Tacque davanti all’autorità giudiziaria riguardo ad un gravissimo caso di pedofilia nella Chiesa: prete ferentinese indagato ora rischia fino a quattro anni di carcere

Rischia fino a quattro anni di carcere il sacerdote ferentinese, appartenente alla diocesi di Frosinone-Ferentino-Veroli, indagato dall’Autorità Giudiziaria in ordine al delitto p.e p. dell’articolo 371 bis del Codice penale: il prete, benché chiamato a riferire circostanze utili alle indagini in ordine al procedimento penale che vedeva indagato per pedofilia il sacerdote don Gianni Bekiaris,  “volontariamente avrebbe taciuto sui fatti cui veniva sentito”, come si legge nell’avviso di conclusione delle indagini preliminari. Lo stesso don Gianni Bekiaris è definito nell’avviso un “soggetto ben noto” al prete ferentinese nei confronti del quale aveva proceduto, nell’ambito del tribunale ecclesiastico, in qualità di giudice delegato in relazione alle medesime vicende.
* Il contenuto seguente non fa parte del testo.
(** * bibliomania: ingestion pipeline, embedding cache, similarity query
      and graph expansion

    A shallow embedding of [smart_ingest.py], [ingest.py],
    [semantic_engine.py] and the [/graph/expand] handler of [main.py],
    followed by the properties of the specification that concern them.

    Conventions of the embedding.
    - Python values that come out of [json.loads] or out of a DuckDB row
      are values of [json]; [JNull] is Python's [None] and SQL's [NULL].
    - Python code that can raise is written in a state-and-exception
      monad [M]: the state reached before a [raise] is kept, as in
      Python, where mutations made before an exception stay visible.
    - A table without a key is a list of rows in table order; the
      [vector_cache] table, with its primary key and its
      [INSERT OR REPLACE] writes, is a [gmap]; a Python dict whose
      iteration order shows in the output ([nodes]) is an association
      list in insertion order.
    - External collaborators (the S3 bucket, [json.loads]/[json.dumps],
      the SPECTER2 encoder, DuckDB's cosine function) are Section
      variables. *)

From Stdlib Require Import ZArith.
From stdpp Require Import base option list strings gmap sorting pretty.

Local Open Scope string_scope.
Local Open Scope list_scope.
Set Warnings "-register-all".

(** ** Python values and exceptions *)

(** Numbers are integers here; nothing below looks inside a number. *)
Inductive json : Type :=
| JNull
| JBool (b : bool)
| JNum (n : Z)
| JStr (s : string)
| JArr (items : list json)
| JObj (fields : list (string * json)).

(** The exception classes that the modelled code raises or names. *)
Inductive exn : Type :=
| KeyError
| IndexError
| TypeError
| AttributeError
| JSONDecodeError
| ClientError        (* s3.download_file *)
| ReadError          (* gzip / utf-8 decoding while reading the shard *)
| ModelLoadError     (* from_pretrained, load_adapter, model.to *)
| EncoderError       (* tokenizer or forward pass *)
| SqlError           (* a statement DuckDB rejects *)
| HTTPException (status : Z).

Global Instance exn_eq_dec : EqDecision exn.
Proof. solve_decision. Defined.

Inductive res (A : Type) : Type :=
| Ok (a : A)
| Raise (e : exn).
Arguments Ok {A} a.
Arguments Raise {A} e.

(** State and exceptions; the state survives a [Raise]. *)
Definition M (S A : Type) : Type := S → res A * S.

Definition ret {S A} (a : A) : M S A := λ s, (Ok a, s).
Definition raise {S A} (e : exn) : M S A := λ s, (Raise e, s).
Definition bind {S A B} (m : M S A) (k : A → M S B) : M S B :=
  λ s, match m s with
       | (Ok a, s') => k a s'
       | (Raise e, s') => (Raise e, s')
       end.
Definition get_state {S} : M S S := λ s, (Ok s, s).
Definition modify {S} (f : S → S) : M S unit := λ s, (Ok tt, f s).
Definition lift_res {S A} (r : res A) : M S A := λ s, (r, s).

(** stdpp's notations [x ← m; k] and [m;; k] for [bind]. *)
Global Instance M_ret {S} : MRet (M S) := λ A, ret.
Global Instance M_bind {S} : MBind (M S) := λ A B k m, bind m k.

(** [try: body except Exception as e: handler e] *)
Definition try_except {S A} (body : M S A) (handler : exn → M S A) : M S A :=
  λ s, match body s with
       | (Ok a, s') => (Ok a, s')
       | (Raise e, s') => handler e s'
       end.

(** [try: body except (classes): handler]: other exceptions go through. *)
Definition try_except_only {S A} (classes : list exn)
    (body : M S A) (handler : M S A) : M S A :=
  λ s, match body s with
       | (Ok a, s') => (Ok a, s')
       | (Raise e, s') =>
           if bool_decide (e ∈ classes) then handler s' else (Raise e, s')
       end.

(** [try: body finally: final]: [final] runs on every exit path; an
    exception of [body] is re-raised after it unless [final] raises. *)
Definition try_finally {S A} (body : M S A) (final : M S unit) : M S A :=
  λ s, match body s with
       | (r, s') =>
           match final s' with
           | (Ok _, s'') => (r, s'')
           | (Raise e, s'') => (Raise e, s'')
           end
       end.

(** [for x in xs: body x] *)
Fixpoint for_each {S A} (xs : list A) (body : A → M S unit) : M S unit :=
  match xs with
  | [] => ret tt
  | x :: xs' => body x;; for_each xs' body
  end.

(** [[f(x) for x in xs]], stopping at the first exception. *)
Fixpoint map_res {A B} (f : A → res B) (xs : list A) : res (list B) :=
  match xs with
  | [] => Ok []
  | x :: xs' =>
      match f x with
      | Raise e => Raise e
      | Ok y => match map_res f xs' with
                | Raise e => Raise e
                | Ok ys => Ok (y :: ys)
                end
      end
  end.

Definition res_bind {A B} (r : res A) (k : A → res B) : res B :=
  match r with Ok a => k a | Raise e => Raise e end.

(** ** Python operations on parsed JSON *)

Fixpoint assoc_get {V} (k : string) (kvs : list (string * V)) : option V :=
  match kvs with
  | [] => None
  | (k', v) :: rest => if bool_decide (k' = k) then Some v else assoc_get k rest
  end.

(** [d.get(key, default)]; only a dict has [.get]. *)
Definition py_get (d : json) (key : string) (default : json) : res json :=
  match d with
  | JObj kvs => Ok (match assoc_get key kvs with Some v => v | None => default end)
  | _ => Raise AttributeError
  end.

(** [d[key]] with a string key. *)
Definition py_getitem (d : json) (key : string) : res json :=
  match d with
  | JObj kvs => match assoc_get key kvs with
                | Some v => Ok v
                | None => Raise KeyError
                end
  | _ => Raise TypeError
  end.

(** [d[0]]: first element of a list, first character of a string; a
    parsed JSON object has string keys only, so [d[0]] is a [KeyError]. *)
Definition py_getitem0 (d : json) : res json :=
  match d with
  | JArr (x :: _) => Ok x
  | JArr [] => Raise IndexError
  | JStr (String c _) => Ok (JStr (String c EmptyString))
  | JStr EmptyString => Raise IndexError
  | JObj _ => Raise KeyError
  | _ => Raise TypeError
  end.

Fixpoint chars (s : string) : list string :=
  match s with
  | EmptyString => []
  | String c s' => String c EmptyString :: chars s'
  end.

(** [for x in v]: a list yields its items, a dict its keys, a string its
    characters; anything else is not iterable. *)
Definition py_iter (v : json) : res (list json) :=
  match v with
  | JArr xs => Ok xs
  | JObj kvs => Ok (JStr <$> kvs.*1)
  | JStr s => Ok (JStr <$> chars s)
  | _ => Raise TypeError
  end.

Definition slash : Ascii.ascii := Ascii.Ascii true true true true false true false false.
I fatti, che sarebbero stati “taciuti” dal prete ferentinese, risalirebbero a diversi anni fa ed avrebbero avuto come protagonista don Gianni Bekiaris, allora parroco di Ceprano: secondo quanto era emerso nel corso delle sedute del processo, gli abusi sessuali sarebbero andati avanti per circa venti anni. La vittima – che in seguito ha seguito un percorso terapeutico di recupero dalle violenze – aveva asserito che il primo stupro sarebbe avvenuto subito dopo la sua comunione. Costretto in seguito a subìre ripetuti abusi sessuali, il giovane è ora affetto da problemi psichici causati dal forte trauma vissuto.

Secondo quanto riferito dagli inquirenti, gli stupri sarebbero cominciati quando la vittima aveva solo 8 anni, e sarebbero proseguiti fin quando il giovane non ha compiuto la maggiore età. A quel punto è stato il ragazzo stesso a parlare, chiedendo aiuto in un consultorio di Veroli. Con la scusa di una gita organizzata con tutti i ragazzini, quella prima volta, il sacerdote lo avrebbe portato in un albergo in Abruzzo e proprio in quell’hotel l’avrebbe violentato. E in quell’occasione il sacerdote avrebbe regalato un quadro che raffigurava un paesaggio della località di montagna dove erano stati, con una dedica che, per anni,  i genitori non sono riusciti ad interpretare. E che, secondo la madre del bambino – che ora ha 34 anni – rappresentava il riferimento alla prima violenza. Successivamente la vittima era piombata in uno stato di sudditanza nei confronti del sacerdote ed aveva sopportato per anni quegli abusi.

Fortunatamente per il prete, la lentezza della macchina giudiziaria ha fatto sì che, negli scorsi mesi, il processo che il religioso stava affrontando cadesse in prescrizione, facendogli evitare il carcere.